Para uma primeira impressão, este filme me deixou com a cabeça fervilhando e ainda estou pondo as ideias no lugar. Mas minha compreensão inicial é suficientemente positiva para perceber algo que o próprio filme apresenta e conclui. Alegorias não faltam e referências tampouco. Compreendo uma releitura mitológica, mas também uma releitura artística, a partir do uso de elementos presentes em outras obras, como O Iluminado de Stanley Kubrick ou Hipnose de Sascha Schneider.
A meu ver, o filme discute alegoricamente o equilíbrio de luz e escuridão do ser humano. A luz do dito farol chama atenção por ser a principal fonte em um local de iluminação parca. Mas o farol em si seria algo como a Arca D’Aliança ou o Fogo do Olimpo: o guardião do pleno conhecimento. Contudo, a sede e fome de saber torna Winslow cego quanto suas próprias trevas. Assim se desenvolve sua crescente ânsia em descobrir o que há naquele farol que tanto lhe chama atenção. E ao saber demais, como Prometeu, é punido por seus atos eternamente.

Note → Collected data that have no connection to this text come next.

(* ===== verification/Prelude.v ===== *)
(** * Cytah-Speed: a verified model of the blockDAG node core

    The program is a proof-of-work blockDAG node in Rust (the sources are under
    src/src/).  A transaction enters the mempool; a block producer packs ready
    transactions into a block that names the current tips as its parents; the DAG
    engine validates the block, annotates it with consensus data and stores it;
    GHOSTDAG orders the DAG; the finality engine freezes a prefix of that order;
    the executors apply the transactions to the account state, whose Merkle root
    the blocks carry; the pruner deletes what is old.  Nodes gossip and synchronize
    blocks over libp2p; wallets, the command line and the SDK submit transactions
    over HTTP.

    ** Files and what they model

    - [Prelude]: results, machine integers, byte strings, stable sorting, the
      iteration order of hash tables (a parameter, [HashOrder]), shared lemmas and
      tactics ([machine], [solve_machine]).
    - [Crypto]: crypto/mod.rs, and the interfaces [Sha256] and [SecpOps] of the
      crates sha2 and secp256k1 with their laws.
    - [Transaction]: core/transaction.rs.  [Block]: core/block.rs.
    - [Floats]: IEEE binary64 arithmetic, with [exp] a parameter ([LibM]).
    - [Mining]: consensus/mining.rs (rewards, difficulty tracker, proof of work).
    - [StateTree]: state/state_tree.rs.  [StateManager]: state/state_manager.rs.
    - [Graph]: reachability, breadth-first search and heights of parent graphs.
    - [Store]: what the rest of the node uses of storage/block_store.rs
      ([BlockStoreI]) and what it relies on ([BlockStoreLaws]).
    - [DagIndex]: dag/dag_index.rs.  [BlockDag]: dag/blockdag.rs.
    - [DagTraversal], [BlueSet], [GhostDag]: consensus/dag_traversal.rs,
      blue_set.rs, ghostdag.rs.  [Daa]: consensus/daa.rs and fee_market.rs.
    - [Finality]: finality/finality_engine.rs.
    - [Mempool]: mempool/tx_dag_mempool.rs.
    - [Kv]: the interfaces of RocksDB ([KvStore]) and bincode ([Codec]).
    - [Wasm]: vm/gas_meter.rs, host_functions.rs, wasm_runtime.rs, with wasmtime an
      interface.  [Contracts]: contracts/contract_storage.rs, contract_registry.rs.
    - [Executor]: vm/contract_executor.rs and execution/transaction_executor.rs.
    - [ParallelExecutor]: execution/parallel_executor.rs.
    - [BlockStore]: storage/block_store.rs, cache and column families over RocksDB
      ([CfStore]); it is an instance of [BlockStoreI] with [BlockStoreLaws], so the
      theorems about the DAG hold over it.
    - [Pruning]: storage/pruning.rs and snapshot_and_prune of the state manager.
    - [Dos], [PreValidation], [BatchVerification], [Spam]: security/dos_protection.rs,
      pre_validation.rs, batch_verification.rs, fuzz_testing.rs; [Window]: sliding
      windows of instants, shared by [Dos] and [Spam].
    - [Producer]: block/block_producer.rs, with rayon's search an interface
      ([NonceSearch]).
    - [Node]: node/node_runtime.rs, the composition: one record of all components,
      each handler a step ([node_step]).  [NodeInv]: what holds of the whole node after
      any number of steps, and who can use a fresh one.
    - [Peers]: network/peer_manager.rs, its two locks part of the state, so that a
      method may wait for ever.  [Gossip]: network/gossip.rs and message.rs.
      [Sync]: network/sync_manager.rs.  [P2p]: network/p2p_node.rs, and networks of
      nodes as a step relation ([net_step]).
    - [StateSync]: network/state_sync.rs.  [Discovery]: network/discovery.rs.
    - [Wallet]: wallet/wallet.rs, and crypto.rs, wallet.rs, transaction.rs and
      errors.rs of the SDK.  [Rpc]: rpc/server.rs.  [Client]: the SDK's client.rs, contract.rs
      and the commands of cli/cli.rs, run against [Rpc].  [Mobile]: the SDK's mobile/.
    - [Index]: what the indexers share, scans of a key-value database.  [TxIndex],
      [AddressIndex], [BlockIndex]: the three files of indexer/.
    - [Events]: events/, with tokio's broadcast channels an interface ([Broadcast])
      and the forwarding task a machine.  [WsServer]: rpc/ws_server.rs over it, and the
      subscriptions of the SDK.
    - [Shell]: lines, loops and outcomes of a program at a terminal.  [Interactive]:
      cli/interactive.rs, [CliInterface]: cli/cli_interface.rs, both over [Node].  Their
      loops have fuel that ends only runs still going, and their answers do not depend on it.
    - [Cli]: main.rs and the dispatch of cli/cli.rs, on a machine with files, node
      processes and servers.
    - [Config]: config.rs.  [P2pNetwork]: network/p2p_network.rs, which is not part
      of the crate.


    ** How state and effects are modelled

    A method on [&mut self] is a function from the state to a result and a state
    ([M]); one that can also panic returns [None] for the panic ([P]).  Errors keep
    the literal template of the message and its arguments.  Integers are [Z] with
    the wrap-around of a release build written out.  A [HashMap] is a [gmap]; where
    the source iterates over one, the order is [hm_iter], about which only that it
    lists every entry once is known, so a theorem holds for every order.  Locks are
    not modelled where a method holds them for its whole body; in [Peers], where one
    is taken under another, they are part of the state and a method may block for
    ever.  The clock is an argument.  Crates (sha2, secp256k1, RocksDB, bincode, wasmtime) are classes of
    operations with their documented behaviour as laws, and every class has an
    executable instance with which the witnesses are evaluated.

    ** What the theorems show

    - Identity: signing and recovery agree, hashes commit to what they should and
      to what extent they do not ([Transaction], [Block], [StateTree]).
    - Money: transfers, fees, credits and emission; the supply cap along every run, and by
      how much payments from or to the emission counter's account break it
      ([StateManager], [Mining]).
    - The DAG: its invariant under insertion, the incremental index against the
      rebuilt one, ancestors, topological order, depth, common ancestors
      ([DagIndex], [BlockDag], [Graph]).
    - Consensus: the ordering is a linear extension that every node with the same
      blocks computes, blue scores, difficulty and fees ([GhostDag], [BlueSet],
      [Daa]); finality is a prefix of the ordering, of known length ([Finality]).
    - Admission: the pool's invariant, rate limiting, eviction ([Mempool]).
    - Execution: gas accounting of guests, what contract transactions can change,
      what a block reports, that batches are conflict-free and that a batch of
      transfers is serializable ([Wasm], [Executor], [ParallelExecutor]).
    - Storage: the cached store refines a finite map; in every reachable state the
      cache holds what the database holds, or blocks the run has deleted; pruning respects its window and does what
      it reports; snapshots read back ([BlockStore], [Pruning]).
    - Protection: the rate limit is a sliding window but for addresses that a cleanup
      of an overfull table forgets, limits hold in every reachable state, exact acceptance conditions of the pre-validator and the
      batch verifier, what counts as spam ([Dos], [PreValidation], [BatchVerification],
      [Spam]).
    - The composition: what a produced block holds and what becomes of it; the
      invariants of all components hold together in every reachable node; a
      fresh node serves one address ([Producer], [Node], [NodeInv]).
    - The network: a block is relayed at most once per peer, the peer table is
      bounded, a DAG sent in the order of its insertion is rebuilt up to the first block
      whose stored hash misses its difficulty, snapshots carry the sender's accounts over
      to any receiver that does not claim their root already; and what does not work - nodes never
      exchange their DAGs, the order of arrival splits them, an expired ban
      deadlocks, discovery never offers a peer ([Peers], [Gossip], [Sync], [P2p],
      [StateSync], [Discovery]).
    - From the client to the pool: what the SDK signs is accepted and can be
      read back; the command line's wallet and the contract endpoints never succeed
      ([Wallet], [Rpc], [Client]).
    - The indexes answer for the sequence of what was indexed, with the limits and orders
      that differ from what their names promise ([TxIndex], [AddressIndex], [BlockIndex]).
    - Events: subscribers to one type of event receive everything in order, through
      the WebSocket to the SDK's callback; a subscriber to everything loses all but
      one event of a burst, or dies on a fresh bus ([Events], [WsServer]).
    - The terminal: no transaction of a wallet of the node gets through, no block is
      ever mined from the production menu, and neither program ends with its input; a node started
      from the command line serves nobody, and a phone's nonce never advances
      ([Interactive], [CliInterface], [Cli], [Mobile]).


    Several theorems state behaviour that is not what the code means to do (state
    roots that depend on table order, conflicting transactions reordered, amounts
    burnt by transfers to oneself, children never promoted, a guest that panics the
    node); they are proved on the definitions as they are.

    ** Fuel

    The searches of [Graph] take one unit of fuel per edge and vertex still owed;
    [owed_bound] shows the fuel given at every call suffices, and the
    theorems about them state results, not partial correctness.  The loop of
    [kahn] is also a relation of its turns, which empties the queue in as many turns as
    there are blocks and takes no counter below zero.  [kahn],
    [depth_loop], [order_loop], [merge_loop] and [first_free] get the number of
    elements they consume.  Path search in [DagTraversal] gets one unit per parent
    link of the store, which it follows at most once.

    ** Not modelled

    libp2p, axum, the JSON encoding of requests, TOML, sockets and timers.  The text of
    the menus, the parser of the arguments, the file of a snapshot.  Opening and migrating
    databases, [Display], logging, measured times, build.rs.  indexer/ is outside the
    crate and does not compile with it (paths that do not exist, a method for a field), and
    the SDK's mobile/ does not type-check in two places: both are read as what they
    say, and what a function returns on the line that has no type is a parameter.
*)

From stdpp Require Export base tactics list gmap sets strings sorting.
From Stdlib Require Export ZArith Lia.
(* ===== verification/StateTree.v ===== *)
(** Accounts and the Merkle tree over them: [src/src/state/state_tree.rs]. *)
From S2P Require Import Prelude Crypto.

Record Account := {
  balance : Z;
  account_nonce : Z
}.

#[export] Instance Account_eq_dec : EqDecision Account.
Proof. solve_decision. Defined.

Definition Account_new (balance nonce : Z) : Account :=
  {| balance := balance; account_nonce := nonce |}.

Definition account_ok (a : Account) : Prop := is_u64 (balance a) /\ is_u64 (account_nonce a).

(** A node stores its hash; leaves carry a key and a value, internal nodes two
    children. *)
Inductive MerkleNode :=
  | Node (node_hash : Hash) (left right : option MerkleNode)
         (key : option Address) (value : option Account).

Definition node_hash (n : MerkleNode) : Hash := let 'Node h _ _ _ _ := n in h.
Definition is_leaf (n : MerkleNode) : bool :=
  let 'Node _ _ _ k v := n in
  match k, v with Some _, Some _ => true | _, _ => false end.

Record SparseMerkleTree := {
  root : option MerkleNode;
  leaves : gmap Address Account
}.

Definition SparseMerkleTree_new : SparseMerkleTree := {| root := None; leaves := ∅ |}.

Definition get_account (t : SparseMerkleTree) (address : Address) : option Account :=
  leaves t !! address.

Definition calculate_root (t : SparseMerkleTree) : Hash :=
  match root t with Some r => node_hash r | None => replicate 32 0 end.

Section StateTree.
Context `{Sha256} `{HashOrder}.

Definition account_hash (a : Account) : Hash :=
  sha256 (u64_to_le_bytes (balance a) ++ u64_to_le_bytes (account_nonce a)).

Definition new_leaf (key : Address) (value : Account) : MerkleNode :=
  Node (sha256 (key ++ account_hash value)) None None (Some key) (Some value).

Definition new_internal (left right : MerkleNode) : MerkleNode :=
  Node (sha256 (node_hash left ++ node_hash right)) (Some left) (Some right) None None.

(** One round of the [while nodes.len() > 1] loop: the nodes two by two, an odd
    last one is carried over. *)
Fixpoint pair_up (nodes : list MerkleNode) : list MerkleNode :=
  match nodes with
  | a :: b :: rest => new_internal a b :: pair_up rest
  | _ => nodes
  end.

Fixpoint merge_loop (fuel : nat) (nodes : list MerkleNode) : list MerkleNode :=
  match fuel with
  | O => nodes
  | S fuel' => if (1 <? length nodes)%nat then merge_loop fuel' (pair_up nodes) else nodes
  end.

Definition rebuild_tree (t : SparseMerkleTree) : SparseMerkleTree :=
  if decide (leaves t = ∅) then {| root := None; leaves := leaves t |}
  else
    let nodes := (fun kv => new_leaf kv.1 kv.2) <$> hm_iter (leaves t) in
    {| root := head (merge_loop (length nodes) nodes); leaves := leaves t |}.

Definition update_account (address : Address) (account : Account) (t : SparseMerkleTree)
    : SparseMerkleTree :=
  rebuild_tree {| root := root t; leaves := <[address := account]> (leaves t) |}.

(** [iter_accounts] folds over the leaves in table order. *)
Definition iter_accounts {A} (f : A -> Address -> Account -> A) (a : A) (t : SparseMerkleTree) : A :=
  foldl (fun acc kv => f acc kv.1 kv.2) a (hm_iter (leaves t)).

(** ** Structure of the tree *)

(** The accounts of the leaves from left to right. *)
Fixpoint leaf_list (n : MerkleNode) : list (Address * Account) :=
  let 'Node _ l r k v := n in
  match k, v with
  | Some k, Some v => [(k, v)]
  | _, _ =>
      match l with Some l => leaf_list l | None => [] end ++
      match r with Some r => leaf_list r | None => [] end
  end.

(** The byte strings hashed to compute the hashes of a node. *)
Definition account_preimage (a : Account) : Bytes :=
  u64_to_le_bytes (balance a) ++ u64_to_le_bytes (account_nonce a).
Fixpoint hash_inputs (n : MerkleNode) : list Bytes :=
  let 'Node _ l r k v := n in
  match k, v, l, r with
  | Some k, Some v, _, _ => [account_preimage v; k ++ account_hash v]
  | _, _, Some l, Some r => (node_hash l ++ node_hash r) :: hash_inputs l ++ hash_inputs r
  | _, _, _, _ => []
  end.
Definition tree_inputs (t : SparseMerkleTree) : list Bytes :=
  match root t with Some r => hash_inputs r | None => [] end.

(** Nodes built by the two constructors. *)
Inductive node_ok : MerkleNode -> Prop :=
  | leaf_ok k v : length k = 20%nat -> account_ok v -> node_ok (new_leaf k v)
  | internal_ok l r : node_ok l -> node_ok r -> node_ok (new_internal l r).

Lemma list_pair_ind (A : Type) (P : list A -> Prop) :
  P [] -> (forall a, P [a]) -> (forall a b l, P l -> P (a :: b :: l)) -> forall l, P l.
Proof.
  intros Hnil Hone Hmore. fix IH 1. intros [|a [|b l]]; [exact Hnil|apply Hone|apply Hmore, IH].
Qed.

Lemma pair_up_leaves nodes : pair_up nodes ≫= leaf_list = nodes ≫= leaf_list.
Proof.
  induction nodes as [|a|a b l IH] using list_pair_ind; [done..|].
  cbn. by rewrite IH, app_assoc.
Qed.

Lemma pair_up_ok nodes : Forall node_ok nodes -> Forall node_ok (pair_up nodes).
Proof.
  induction nodes as [|a|a b l IH] using list_pair_ind; [done..|].
  intros Hf. apply Forall_cons in Hf as [Ha Hf]. apply Forall_cons in Hf as [Hb Hl].
  simpl. constructor; [by constructor|auto].
Qed.

Lemma pair_up_length nodes :
  (1 < length nodes -> 1 <= length (pair_up nodes) < length nodes)%nat /\
  (length (pair_up nodes) <= length nodes)%nat.
Proof.
  induction nodes as [|a|a b l IH] using list_pair_ind; simpl in *; lia.
Qed.

Lemma merge_loop_spec fuel nodes :
  (length nodes <= fuel)%nat -> nodes <> [] -> Forall node_ok nodes ->
  exists n, merge_loop fuel nodes = [n] /\ node_ok n /\ leaf_list n = nodes ≫= leaf_list.
Proof.
  revert nodes. induction fuel as [|fuel IH]; intros nodes Hf Hne Hok.
  - destruct nodes; simpl in *; [done|lia].
  - simpl. destruct (Nat.ltb_spec 1 (length nodes)) as [Hlt|Hge].
    + pose proof (proj1 (pair_up_length nodes) Hlt).
      destruct (IH (pair_up nodes)) as (n & Hn & Hokn & Hl);
        [lia| |by apply pair_up_ok|].
      { intros E. rewrite E in *. simpl in *. lia. }
      exists n. by rewrite Hn, Hl, pair_up_leaves.
    + destruct nodes as [|n [|]]; simpl in *; [done| |lia].
      exists n. rewrite app_nil_r. apply Forall_cons in Hok. tauto.
Qed.

(** The accounts stored in the tree have well-formed keys and fields. *)
Definition leaves_ok (m : gmap Address Account) : Prop :=
  map_Forall (fun k v => length k = 20%nat /\ account_ok v) m.

(** The root mirrors the leaf table. *)
Definition tree_ok (t : SparseMerkleTree) : Prop :=
  leaves_ok (leaves t) /\
  match root t with
  | None => leaves t = ∅
  | Some r => leaves t <> ∅ /\ node_ok r /\ leaf_list r = hm_iter (leaves t)
  end.

Lemma tree_ok_new : tree_ok SparseMerkleTree_new.
Proof. split; [apply map_Forall_empty|done]. Qed.

Lemma leaf_nodes_list l :
  ((fun kv => new_leaf kv.1 kv.2) <$> l) ≫= leaf_list = l.
Proof. induction l as [|[k v] l IH]; [done|]. cbn. f_equal. exact IH. Qed.

Lemma rebuild_tree_ok t : leaves_ok (leaves t) -> tree_ok (rebuild_tree t).
Proof.
  intros Hl. unfold rebuild_tree. case_decide as He; [by split|].
  split; [done|]. cbn [root leaves].
  edestruct (merge_loop_spec (length ((fun kv => new_leaf kv.1 kv.2) <$> hm_iter (leaves t)))
    ((fun kv => new_leaf kv.1 kv.2) <$> hm_iter (leaves t))) as (n & Hn & Hok & Hll).
  - done.
  - intros E. apply fmap_nil_inv in E. pose proof (hm_iter_perm _ _ (leaves t)) as Hp.
    rewrite E in Hp. apply Permutation_nil, map_to_list_empty_iff in Hp. done.
  - apply Forall_fmap, Forall_forall. intros [k v] Hin%elem_of_hm_iter; simpl.
    apply Hl in Hin as [? ?]. by constructor.
  - rewrite Hn. simpl. by rewrite Hll, leaf_nodes_list.
Qed.

Lemma update_tree_ok a acc t :
  length a = 20%nat -> account_ok acc -> tree_ok t ->
  tree_ok (update_account a acc t) /\
  leaves (update_account a acc t) = <[a := acc]> (leaves t) /\
  is_Some (root (update_account a acc t)).
Proof.
  intros Ha Hacc [Hl _].
  assert (tree_ok (update_account a acc t)) as Hok.
  { apply rebuild_tree_ok. simpl. apply map_Forall_insert_2; [done|done]. }
  assert (leaves (update_account a acc t) = <[a := acc]> (leaves t)) as Hlv.
  { unfold update_account, rebuild_tree. by case_decide. }
  split; [done|]. split; [done|].
  destruct Hok as [_ Hr]. destruct (root _); [by eexists|].
  rewrite Hlv in Hr. by apply insert_non_empty in Hr.
Qed.

(** Updating an account keeps the tree well formed: the new root is
    built from exactly the updated account table (each account once, in table
    order, with correctly computed hashes), whatever the tree was before. *)
Theorem update_account_ok a acc t :
  length a = 20%nat -> account_ok acc -> tree_ok t ->
  tree_ok (update_account a acc t) /\ is_Some (root (update_account a acc t)) /\
  forall a', get_account (update_account a acc t) a' =
    if decide (a = a') then Some acc else get_account t a'.
Proof.
  intros Ha Hacc Ht. destruct (update_tree_ok a acc t Ha Hacc Ht) as (Hok & Hl & Hr).
  split; [exact Hok|]. split; [exact Hr|]. intros a'. unfold get_account. rewrite Hl.
  case_decide as Hd; [by subst; apply lookup_insert_eq|by apply lookup_insert_ne].
Qed.

Lemma update_account_leaves a acc t :
  leaves (update_account a acc t) = <[a := acc]> (leaves t).
Proof. unfold update_account, rebuild_tree. by case_decide. Qed.

Lemma get_update_account a a' acc t :
  get_account (update_account a acc t) a' =
    if decide (a = a') then Some acc else get_account t a'.
Proof. unfold get_account. by rewrite update_account_leaves, lookup_insert. Qed.

(** ** The root commits to the accounts *)

Lemma account_hash_inj `{!Sha256Laws} a b :
  account_ok a -> account_ok b -> account_hash a = account_hash b ->
  a = b \/ sha256_collision [account_preimage a; account_preimage b].
Proof.
  unfold account_hash. fold (account_preimage a) (account_preimage b). intros [Ha1 Ha2] [Hb1 Hb2] Heq. apply sha256_inj_or_collision in Heq as [Heq|]; [|by right].
  left. unfold account_preimage in Heq. apply app_inv_length in Heq as [E1 E2];
    [|unfold u64_to_le_bytes; by rewrite !le_bytes_length].
  apply u64_to_le_bytes_inj in E1, E2; [|done..].
  destruct a, b; simpl in *; congruence.
Qed.

Lemma node_hash_length `{!Sha256Laws} n : node_ok n -> length (node_hash n) = 32%nat.
Proof. destruct 1; simpl; apply sha256_length. Qed.

Lemma node_hash_binding `{!Sha256Laws} n n' :
  node_ok n -> node_ok n' -> node_hash n = node_hash n' ->
  leaf_list n = leaf_list n' \/ sha256_collision (hash_inputs n ++ hash_inputs n').
Proof.
  intros Hn. revert n'. induction Hn as [k v Hk Hv|l r Hl IHl Hr IHr]; intros n' Hn' Heq;
    destruct Hn' as [k' v' Hk' Hv'|l' r' Hl' Hr']; simpl in Heq;
    apply sha256_inj_or_collision in Heq as [Heq|Hc];
    try (collide Hc).
  - apply app_inv_length in Heq as [-> Heq]; [|lia].
    apply account_hash_inj in Heq as [->|Hc]; [by left| |done..].
    collide Hc.
  - apply (f_equal length) in Heq. rewrite !length_app, !node_hash_length in Heq by done.
    unfold account_hash in Heq. rewrite sha256_length in Heq. lia.
  - apply (f_equal length) in Heq. rewrite !length_app, !node_hash_length in Heq by done.
    unfold account_hash in Heq. rewrite sha256_length in Heq. lia.
  - apply app_inv_length in Heq as [E1 E2]; [|by rewrite !node_hash_length].
    destruct (IHl _ Hl' E1) as [El|Hc];
      [|collide Hc].
    destruct (IHr _ Hr' E2) as [Er|Hc];
      [|collide Hc].
    left. simpl. by rewrite El, Er.
Qed.

Lemma root_determines_leaves `{!Sha256Laws} t t' :
  tree_ok t -> tree_ok t' -> leaves t <> ∅ -> leaves t' <> ∅ ->
  calculate_root t = calculate_root t' ->
  leaves t = leaves t' \/ sha256_collision (tree_inputs t ++ tree_inputs t').
Proof.
  intros [_ Ht] [_ Ht'] Hne Hne' Heq. unfold calculate_root in Heq.
  unfold tree_inputs.
  destruct (root t) as [r|]; [|done]. destruct (root t') as [r'|]; [|done].
  destruct Ht as (_ & Hok & Hl), Ht' as (_ & Hok' & Hl').
  destruct (node_hash_binding r r' Hok Hok' Heq) as [E|]; [left|by right].
  rewrite Hl, Hl' in E.
  rewrite <- (list_to_map_to_list (leaves t)), <- (list_to_map_to_list (leaves t')).
  rewrite <- (list_to_map_proper (hm_iter (leaves t)) (map_to_list (leaves t)));
    [|apply NoDup_hm_iter_fst|apply hm_iter_perm].
  rewrite E.
  apply list_to_map_proper; [apply NoDup_hm_iter_fst|apply hm_iter_perm].
Qed.

(** C9: the state root commits to the accounts: two well-formed non-empty
    trees with the same root hold the same account table, or two different byte
    strings hashed while building the two trees collide under SHA-256. *)
Theorem state_root_binding `{!Sha256Laws} t t' :
  tree_ok t -> tree_ok t' -> leaves t <> ∅ -> leaves t' <> ∅ ->
  calculate_root t = calculate_root t' ->
  leaves t = leaves t' \/ sha256_collision (tree_inputs t ++ tree_inputs t').
Proof. apply root_determines_leaves. Qed.
End StateTree.

(** ** Witnesses and the order of the leaves *)

Definition sample_tree `{Sha256} `{HashOrder} : SparseMerkleTree :=
  update_account (replicate 20 2) (Account_new 7 1)
    (update_account (replicate 20 1) (Account_new 5 0) SparseMerkleTree_new).

(** The state root depends on the iteration order of the hash table:
    two nodes that hold the same two accounts compute different roots when
    their tables iterate in opposite orders. *)
Theorem state_root_order_dependent :
  let t1 := @sample_tree checksum_sha canonical_order in
  let t2 := @sample_tree checksum_sha reverse_order in
  leaves t1 = leaves t2 /\ calculate_root t1 <> calculate_root t2.
Proof. split; [vm_compute; reflexivity | vm_compute; discriminate]. Qed.

Lemma sample_tree_ok : @tree_ok checksum_sha canonical_order (@sample_tree checksum_sha canonical_order).
Proof.
  unfold sample_tree.
  repeat (apply (@update_tree_ok checksum_sha canonical_order);
    [done|split; vm_compute; split; discriminate|]).
  apply tree_ok_new.
Qed.

Lemma sample_tree_nonempty : leaves (@sample_tree checksum_sha canonical_order) <> ∅.
Proof. unfold sample_tree. rewrite update_account_leaves. apply insert_non_empty. Qed.

Lemma update_account_ok_witness :
  let t := @sample_tree checksum_sha canonical_order in
  let t' := @update_account checksum_sha canonical_order (replicate 20 3) (Account_new 9 0) t in
  @tree_ok checksum_sha canonical_order t' /\ is_Some (root t') /\
  forall a', get_account t' a' = if decide (replicate 20 3 = a') then Some (Account_new 9 0) else get_account t a'.
Proof.
  apply (@update_account_ok checksum_sha canonical_order (replicate 20 3) (Account_new 9 0)
    (@sample_tree checksum_sha canonical_order));
    [reflexivity | split; vm_compute; split; discriminate | apply sample_tree_ok].
Defined.

Lemma state_root_binding_witness :
  leaves (@sample_tree checksum_sha canonical_order) =
  leaves (@sample_tree checksum_sha canonical_order) \/
  @sha256_collision checksum_sha
    (@tree_inputs checksum_sha (@sample_tree checksum_sha canonical_order) ++
     @tree_inputs checksum_sha (@sample_tree checksum_sha canonical_order)).
Proof.
  exact (@state_root_binding checksum_sha canonical_order checksum_laws _ _
    sample_tree_ok sample_tree_ok sample_tree_nonempty sample_tree_nonempty eq_refl).
Defined.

Estou satisfeito em saber que o filme apresenta muito mais do que sou capaz de condensar e interpretar. Sou humano e, como tal, permito-me a experiência de revê-lo e absorver um pouco mais da fonte. Este não é um filme de rápida apreciação (e não deve ser).
“Não poderás ver a minha face, porque o ser humano não pode ver-me e permanecer vivo!”. Êxodo, capítulo 33, versículo 20.